The natural question is, are there methods to run quantum programs, such as the one for the risk model described above, on error-prone, near term quantum computers? In our recent work published as a preprint on arxiv (Error Resilient Quantum Amplitude Estimation from Parallel Quantum Phase Estimation), we present a new method to do just this. Our approach parallelizes the quantum algorithm and this, it turns out, has the effect of reducing the destructive effect of errors.

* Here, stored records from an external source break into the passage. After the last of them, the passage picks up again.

Lemma getCpuUtilStat_spec (n : nat) (h : list Stat) :
  cpus_fixed n h → getCpuUtilStat (sampled h) = Returns (cpu_spec h).
Proof.
  intros Hn. pose proof (ring_holds_sampled h) as Hr. unfold getCpuUtilStat.
  assert (slot_stat (sampled h) 2 = ago h 2) as -> by (apply (slot_back h _ 2 Hr); lia).
  assert (slot_stat (sampled h) 1 = ago h 1) as -> by (apply (slot_back h _ 1 Hr); lia).
  destruct (ago h 2) as [last|] eqn:Hlast.
  2:{ unfold cpu_spec. rewrite Hlast. by destruct (ago h 1). }
  destruct (ago_mono h 1 2) as [cur Hcur]; [lia..|by rewrite Hlast|]. rewrite Hcur. cbn [mbind option_bind].
  rewrite (first_window n h cur last) by done. cbn [mbind option_bind].
  assert (∀ j s, window_stages h cur last !! j = Some s → length (CpuUsage s) = n) as Hlen.
  { intros j s Hj. rewrite <- (ago_cpus n h 2 last) by done.
    destruct j as [|[|[|[|[|j]]]]]; simpl in Hj; simplify_eq; unfold apply_window; cbn [CpuUsage];
      by rewrite !length_imap. }
  pose proof (stage_spec h cur last) as Hspec.
  replace (getCpuUtilPercents (CPUStatAll cur) (CPUStatAll last)) with (share h 2 all_cpus)
    by (unfold share; by rewrite Hcur, Hlast).
  rewrite (windows_step n h _ cur 10); [|done|done|apply (slot_back h _ 10 Hr); lia|by apply (Hlen 0)].
  case_bool_decide as H10; [|by rewrite (Hspec 0 _ Hcur Hlast eq_refl) by (by apply eq_None_not_Some)].
  rewrite (windows_step n h _ cur 50); [|done|done|apply (slot_back h _ 50 Hr); lia|by apply (Hlen 1)].
  case_bool_decide as H50; [|by rewrite (Hspec 1 _ Hcur Hlast eq_refl) by (by apply eq_None_not_Some)].
  rewrite (windows_step n h _ cur 600); [|done|done|apply (slot_back h _ 600 Hr); lia|by apply (Hlen 2)].
  case_bool_decide as H600; [|by rewrite (Hspec 2 _ Hcur Hlast eq_refl) by (by apply eq_None_not_Some)].
  rewrite (windows_step n h _ cur 2384); [|done|done|by apply slot_5min|by apply (Hlen 3)].
  case_bool_decide as H2384; [|by rewrite (Hspec 3 _ Hcur Hlast eq_refl) by (by apply eq_None_not_Some)].
  cbn [windows]. by rewrite (Hspec 4 _ Hcur Hlast eq_refl).
Qed.
(* ===== verification/DpuProxy.v ===== *)
(** * The interceptors of the server and the proxy to DPUs
      (src/pkg/interceptors/: interceptor.go, setup.go, dpuproxy/proxy.go,
      resolver.go)

    Every RPC passes through a chain of interceptors before its handler.  The
    only one installed is the proxy: an RPC whose metadata names a DPU is
    rejected, handed on, or forwarded to the DPU, by its method.

    Databases and the network are parameters of one RPC: what the two databases
    answer, which addresses a client can be made for, how the test call to an
    address ends, and what a DPU does with a forwarded call.  The proxy's two
    maps are state; [getConnection] is two critical sections, whose
    interleavings are the relation [conn_step]. *)
From stdpp Require Import base gmap sets list strings.
From S2P Require Import Prelude GoStrings Gnmi Redis World Auth Gnoi.

(** ** Chains (interceptor.go) *)

Section chain.
Context {S Resp : Type}.

Notation Handler := (ST S (status_res Resp)).

(** An interceptor: the method, the request and what comes next. *)
Definition Interceptor (Req : Type) : Type := string → Req → (Req → Handler) → Handler.

(** The loop from the last interceptor to the first. *)
Fixpoint chained {Req} (interceptors : list (Interceptor Req)) (method : string) (handler : Req → Handler)
  : Req → Handler :=
  match interceptors with
  | [] => handler
  | i :: interceptors => λ req, i method req (chained interceptors method handler)
  end.

Definition Chain_UnaryInterceptor {Req} (c : list (Interceptor Req)) : Interceptor Req :=
  λ method req handler, chained c method handler req.

End chain.

(** ** Resolving a DPU (resolver.go) *)

Definition DefaultGNMIPort : string := "50052".
Definition ChassisMidplaneTablePrefix : string := "CHASSIS_MIDPLANE_TABLE|DPU".
Definition DPUConfigTablePrefix : string := "DPU|dpu".

Record DPUInfo := {
  Index : string;
  IPAddress : string;
  Reachable : bool;
  GNMIPort : string;
  GNMIPortsToTry : list string
}.

(** [HGetAll] of one database. *)
Notation RedisClient := (string → res string (gmap string string)).

Definition field_of (m : gmap string string) (k : string) : string := default "" (m !! k).

Definition ports_to_try (gnmiPort : string) : list string :=
  gnmiPort :: filter (λ p, p ≠ gnmiPort) ["8080"; "50052"].

Definition GetDPUInfo (state config : RedisClient) (dpuIndex : string) : res string DPUInfo :=
  match state (ChassisMidplaneTablePrefix +:+ dpuIndex) with
  | Err e => Err ("failed to query StateDB for DPU" +:+ dpuIndex +:+ ": " +:+ e)
  | Ok stateFields =>
      if bool_decide (stateFields = ∅) then Err ("DPU" +:+ dpuIndex +:+ " not found in StateDB")
      else if bool_decide (field_of stateFields "ip_address" = "") then
        Err ("DPU" +:+ dpuIndex +:+ " missing ip_address field in StateDB")
      else
        match config (DPUConfigTablePrefix +:+ dpuIndex) with
        | Err e => Err ("failed to query ConfigDB for DPU" +:+ dpuIndex +:+ ": " +:+ e)
        | Ok configFields =>
            let gnmiPort :=
              if bool_decide (field_of configFields "gnmi_port" = "") then DefaultGNMIPort
              else field_of configFields "gnmi_port" in
            Ok {| Index := dpuIndex;
                  IPAddress := field_of stateFields "ip_address";
                  Reachable := bool_decide (stateFields !! "access" = Some "True");
                  GNMIPort := gnmiPort;
                  GNMIPortsToTry := ports_to_try gnmiPort |}
        end
  end.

Depending on the requirements, the current quality of quantum computing hardware may even be sufficient for practical applications. However, the improvement comes at a cost: the number of qubits will have to increase by a factor of 100 at the very least. The good news is that the roadmaps of the hardware providers, such as IBM, IonQ, Rigetti indicate that the number of qubits their quantum computers will grow quickly over the next few years. As an indication, 1,000 (noisy) qubits are expected to be reached next year already! Here are some roadmaps:
- https://research.ibm.com/blog/quantum-development-roadmap
- https://ionq.com/posts/december-09-2020-scaling-quantum-computer-roadmap
- https://www.rigetti.com/uploads/Rigetti-Investor-Presentation.pdf
- https://quantumai.google/learn/map
So, to summarize: there are still some hurdles on the way to productive use of quantum computers. However, the latest developments give hope that quantum computing will be adopted for business use within a few years time, even if the error rates do not drop by many orders of magnitude until then.